[Opening DATASET EXCERPTS section]
(** ** The reservation *)

(** What the effects add to the two counters. *)
Definition net (fx : list effect) : Z * Z :=
  foldr (λ x z, match x with
                | Reserved n s => (z.1 + n, z.2 + s)
                | Released n s => (z.1 - n, z.2 - s)
                | _ => z
                end) (0, 0) fx.

(** How a write leaves its records: in the log, to a settler, dropped by the
    policy, or nowhere. *)
Definition fate (x : effect) : bool :=
  match x with Accepted _ _ _ | Settling _ _ | DroppedNewest _ => true | _ => false end.
Definition fates (fx : list effect) : list effect := List.filter fate fx.

(** The errors the outside hands to a parked writer, to one turn of the loop, and to
    a write as a whole. *)
Definition admitSaid (e : admit_env) (err : error) : Prop :=
  ad_ctx e = Some err ∨ ad_failure e = Some err ∨ ad_woken e = CtxDone err.
Definition turnSaid (e : write_env) (err : error) : Prop :=
  (∃ a, a ∈ wr_admit e ∧ admitSaid a err) ∨ wr_append e = Fail err ∨ wr_await e = Some err ∨ wr_fatal e = Some err ∨
  dk_woken (wr_disk e) = CtxDone err.
Definition said {T} (codec : Sink.Codec T) (vs : list T) (fatal ctx : option error) (es : list write_env) (err : error) : Prop :=
  fatal = Some err ∨ ctx = Some err ∨ Sink.encodePayloads codec vs = Fail err ∨ ∃ e, e ∈ es ∧ turnSaid e err.

(** [e] does not call the write uncertain, or only because an error the outside gave
    ([S]) already did. *)
Definition not_uncertain (S : error → Prop) (e : error) : Prop :=
  errorsIs e Uncertain = true → ∃ err, S err ∧ errorsIs err Uncertain = true.

(** What a write returned agrees with what it did. *)
Inductive honest (S : error → Prop) (n size : Z) (fx : list effect) : option (option error) → Prop :=
| h_pending : fates fx = [] → net fx = (0, 0) → honest S n size fx None
| h_written last : fates fx = [Accepted last n size] → net fx = (n, size) → honest S n size fx (Some None)
| h_dropped : fates fx = [DroppedNewest n] → net fx = (0, 0) → honest S n size fx (Some None)
| h_uncertain e : fates fx = [Settling n size] → net fx = (n, size) → errorsIs e Uncertain = true →
    honest S n size fx (Some (Some e))
| h_refused e : fates fx = [] → net fx = (0, 0) → not_uncertain S e → honest S n size fx (Some (Some e)).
[Closing DATASET EXCERPTS section]
YOUR GOAL: Scan the records above for the lines holding "foldr (λ x z, match x with" and "ad_ctx e = Some". Transcribe those two and every line between them word for word, and no others.

EXERCISE SOLUTION:
  foldr (λ x z, match x with
                | Reserved n s => (z.1 + n, z.2 + s)
                | Released n s => (z.1 - n, z.2 - s)
                | _ => z
                end) (0, 0) fx.

(** How a write leaves its records: in the log, to a settler, dropped by the
    policy, or nowhere. *)
Definition fate (x : effect) : bool :=
  match x with Accepted _ _ _ | Settling _ _ | DroppedNewest _ => true | _ => false end.
Definition fates (fx : list effect) : list effect := List.filter fate fx.

(** The errors the outside hands to a parked writer, to one turn of the loop, and to
    a write as a whole. *)
Definition admitSaid (e : admit_env) (err : error) : Prop :=
  ad_ctx e = Some err ∨ ad_failure e = Some err ∨ ad_woken e = CtxDone err.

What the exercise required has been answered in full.